Molecular Formula: C16H13NO3S

Molecular Weight: 299.35 g/mol

CAS#: 82-76-8

Form: supplied as 9 mM solution in water containing 1 % (w/v) Glycerol

Spectroscopic Properties: λabs 375 nm, λem 480 nm (Fluorescence excitation and emission maxima of 1-anilino- naphthalene-8-sulfonic acid bound to bovine serum albumin)

JBS Black Light is a nonspecific fluorescent crystal dye suitable for the detection of protein crystals in crystallization trials [1].

It has been demonstrated that the addition of small amounts of a non-specific fluorescent dye to the protein sample directly before crystallization yields a significantly enhanced fluorescence signal [1].

The signal can be exploited to contrast protein crystals above background artifacts and enables the detection of microcrystals, even if they are located under a protein skin. Further, it can be used to differentiate protein crystals from salt crystals since the latter show no significant fluorescence. Beside the examination of crystallization trials, JBS Black Light can be also used to visualize and identify crystals within a cryo loop.

JBS Black Light is non-fluorescent in water. It only becomes fluorescent when bound to hydrophobic regions of the protein. Thus, it is a sensitive indicator of protein folding, conformational changes and other processes that alter the exposure of the protein sample to the surrounding solvent.

An investigation of 10 proteins has revealed that the addition of low concentrations of fluorescent dye (μM to nM) has no significant effect upon the crystallization behavior of proteins. Only in one case an increased tendency to protein precipitation has been observed at a final dye concentration of 9 mM. This could be omitted by choosing lower dye concentrations [1].
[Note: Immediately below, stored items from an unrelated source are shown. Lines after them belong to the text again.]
(* ===== verification/Prelude.v ===== *)
(** * bridge-signer: a verification development

    The program is a remote signer for a Tellor-layer validator.  One process
    holds the validator's secp256k1 bridge key behind a gRPC service, and the
    validator's consensus key behind CometBFT privval connections that it
    dials itself:

    - [src/server]: the gRPC service.  It never signs what it is handed: a
      bridge checkpoint or an oracle attestation is recomputed from its
      structured fields and compared, a transaction must carry only
      allow-listed messages, and a replay guard with a persisted high-water
      mark lets each checkpoint timestamp be signed once.
    - [src/signer]: the backends that hold the bridge key (a cosmos keyring
      file, the Fortanix DSM service), DER and Ethereum signature forms,
      passphrases, atomic file creation.
    - [src/consensus]: the privval dial clients, the validation in front of
      CometBFT's signer, the arbiter that elects which node is signed for,
      the last-sign state file and the key files.
    - [src/health]: plain HTTP endpoints on the loopback interface:
      liveness, readiness, the bridge address, metrics.
    - [src/config], [src/metrics], [src/logging], [src/api/tls] and
      [src/cmd/bridge-signer]: configuration, gauges, audit log, transport
      credentials, the command tree, and the daemon that puts the parts
      together.  The gRPC server reads the elected primary from the arbiter
      of the consensus part and refuses the per-block requests of other
      hosts.

    ** How code is modelled

    A Go function is a Rocq function with the source's name.  A call that may
    fail returns [result] (a value, an error or a panic); code with state is
    [ST S A], explicit state passing over the state [S] it shares: the disk
    ([fs]), the guard with its disk ([gfs]), the server's [world], the dial
    clients' [shared].  Strings and byte slices are [list byte]; integers are
    [Z] with wrap-around written out ([u64]).  Errors keep their format
    string and arguments uninterpreted, so that wrapping and [errors.Is] are
    visible.  The lines a handler logs are part of the [world] it leaves;
    [LR] is a check that logs, and worlds that differ only in their log
    are [≡].  Concurrency is a step relation: a mutex makes one operation
    one step, everything else interleaves.  A gRPC call is there a process
    ([proc]), a tree of events, checked against a [Protocol].

    Third-party code is a class of operations, and what a proof needs of it
    a class of laws: [GoEthereum]/[GoEthereumLaws] (Keccak, ABI types),
    [Crypto]/[CryptoLaws]/[CryptoSignLaws] (secp256k1), [Dsm], [KeyringLib],
    [NodeLib] (cosmos decoding, bech32), [CometBFT]/[CometBFTLaws],
    [PrivVal]/[PrivValLaws], [CometKeys]/[CometKeysLaws],
    [FilePVLib]/[FilePVLaws] (the last-sign state), [TlsLib],
    [Cobra]/[CobraLaws] (which command a line resolves to),
    [SdkConfig]/[SdkConfigLaws] (the sealed bech32 configuration); the YAML
    decoder and float rounding of durations are function arguments.  Each
    class of laws a property rests on has a concrete instance next to the
    witnesses, so the laws can hold.  Keccak is never assumed injective: a
    statement that needs it ends in an explicit pair of colliding inputs.

    ** Files

    - [Prelude]: bytes, machine integers, errors, [result], [ST], the
      notations of [go_scope], [go_inv].
    - [GoStd], [Sha256], [Json], [Asn1], [Abi]: the parts of Go's library and
      of the ABI encoding the program calls, with their round trips
      (decimal, hexadecimal, JSON object, DER integer, ABI injectivity).
    - [Checkpoint], [Attestation]: [server/checkpoint.go],
      [server/attestation.go]; canonical order, layouts, what a hash binds.
    - [Fs]: a disk with directory entries that lag behind until they are
      synced, files that may be torn until they are synced, and faults at
      every system call; [writeBytesAtomic] of [server/replay_guard.go],
      [signer/atomicwrite.go] and [consensus/statefile.go] on it.
    - [ReplayGuard]: [server/replay_guard.go].  [GuardSystem]: the guard
      under concurrent handlers, faults, crashes and restarts.
    - [Signer]: the [signer] package.
    - [Logging]: [logging/logging.go]: records, levels, what is written.
    - [Arbiter]: [consensus/primary.go], with histories of calls.
    - [BridgeServer]: [server/server.go], [auth.go], [initial.go]: the
      handlers, the interceptors, [serve]; [ServerProps]: its theorems;
      [AuditTrail]: what the log shows of what was signed.
    - [Service]: [api/gen/signer/v1/signer_grpc.pb.go]: the stubs, the
      handlers of the methods and the descriptor.
    - [Health]: [health/health.go].
    - [Privval]: [consensus/handler.go], [validate.go], [server.go],
      [locked_pv.go], [metrics/metrics.go]: validation, gate, connection
      loop, dial clients.  [ConsensusLog]: the lines the arbiter and the
      connections log, what they and the connection gauge tell an operator.
    - [ConnKey]: [consensus/connkey.go], [consensus/loadpv.go].
    - [Config]: [config/config.go].
    - [Daemon]: [cmd_start.go] up to serving, with the dial clients it starts
      already running beside the rest of it; [api/tls/tls.go].
    - [SignLedger]: the dial clients of [Privval] over the validator
      [Daemon] loads, across kills and restarts, with the ledger of every
      vote and proposal signed.
    - [Commands]: [cmd_export.go], [cmd_init.go].  [CommandTree]:
      [main.go], [cmd_root.go] and what each command runs.
    - [Shutdown]: the rest of [cmd_start.go], with the life of both servers.
    - [Calls]: the handlers and interceptors of [server.go] once more, as
      processes whose accesses to shared state are events.  [Runtime]: the
      daemon while it serves, with calls in progress, dial clients, faults,
      crashes and restarts.

    ** What is shown

    - Authorisation: whatever arrives, only digests the request authorises
      reach the backend (C1), each handler does exactly what its gates say
      (C3, C19, C21, C28), the doors in front of them (C17), what a signed
      checkpoint or snapshot commits to (C12, C32); and the client's stubs
      and the server's descriptor mean the same methods (C33).
    - The running daemon, with any number of calls in progress and over
      every interleaving, fault, crash and restart: one signature per
      checkpoint timestamp, every signature authorised and every reply a
      signature released (C2), as a refinement of the guard's own system
      (C14); vote extensions are signed for the connected primary (C23).
      Undisturbed, a call's process runs as its handler does
      ([call_runs_as_specified]).
    - The guard: its error paths, persistence, restarts and retries (C5, C9,
      C13, C16, C18, C36).
    - Audit: what is signed and what is logged agree, down to the request's
      id, the hash and the outcome on the line (C10).
    - Signature forms: low S, recovery against the pinned key (C11, C22).
    - Consensus signing: over all nodes, interleavings, kills and restarts
      no two signatures conflict (C4); what reaches the validator and what
      is answered (C7, C24, C37), how the primary role moves (C8, C25, C29),
      where the gate goes wrong (C38, C39), and what the connection gauge
      shows (C40).
    - Files, commands and startup: bootstrap and key files are never
      overwritten and an exported key goes only where it was sent (C30,
      C35), the connection key survives a restart (C34), what a command line
      can reach (C20), a started daemon is as configured, resumes from its
      files and writes nothing else itself (C6, C26, C27).
    - The HTTP and gRPC views of the address agree (C31), and a daemon told
      to stop stops, with the value that says why (C15).

    ** Bounds and fuel

    [FormatUint] has twenty digits of fuel, enough for a [uint64]; the JSON
    parser and encoder, the DER check, [strip_all], [parse_terms] and the
    hash loops recurse on the length of their input, which every iteration
    shortens; nothing else needs fuel.  Loops over connections and over
    requests are step relations or recursion over the list of frames read.
    Deadlines are not modelled: an expired request context is an error of the
    backend call, an expired shutdown timeout a step that may happen at any
    time.  A call that waits, for a mutex or a backend, is one whose next
    event is not taken; the theorems on the running daemon hold of such runs
    too, and none says that a call returns.

    ** Not modelled

    Sockets and the HTTP transport (what listening and serving return is an
    argument), how [slog] renders a record and the elapsed times in it,
    Prometheus exposition, protobuf encoding, grpc-go's dispatch and its
    reflection service, the TLS handshake, CometBFT's
    signing state machine behind [PrivVal], flag parsing and help texts.  In
    [Fs] a path names one file system and reading never fails but by an
    injected fault.  How CometBFT writes its state file is the library's:
    [SignLedger] has the file survive a kill of the process, and says
    nothing of a machine that stops. *)

From Stdlib Require Export ZArith Lia.
From Stdlib Require Export Strings.Byte Strings.String.
From stdpp Require Export base tactics list option gmap strings numbers sorting.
Using a low-power broad bandpass UV-light source, significant fluorescence signals could be observed in the range of 9 mM to 9 μM dye concentration in the protein sample. Applying longer exposure times, this could be decreased to values as low as 0.9 nM [1].


  • You may use the stock solution as is or prepare a favoured dilution of JBS Black Light in water, i.e. 1:10 or 1:100.
  • Add the aliquots of JBS Black Light to your protein sample in a ratio of 1:10 immediately prior to crystallization.
  • Perform your crystallization experiment as usual.
  • Store the crystallization plates in the dark or cover them with aluminium foil since the dye is degradable by visible light.
  • Visualize your crystallization plates under a fluorescence microscope with a low-power broad bandpass UV-light source. (A filter removing emission wavelength below 490 nm should be used to remove signals caused by native protein fluorophores.)

Selected References:
[1] Groves et al. (2007) A method for the general identification of protein crystals in crystallization experiments using a noncovalent fluorescent dye. Acta Cryst. D 63:526.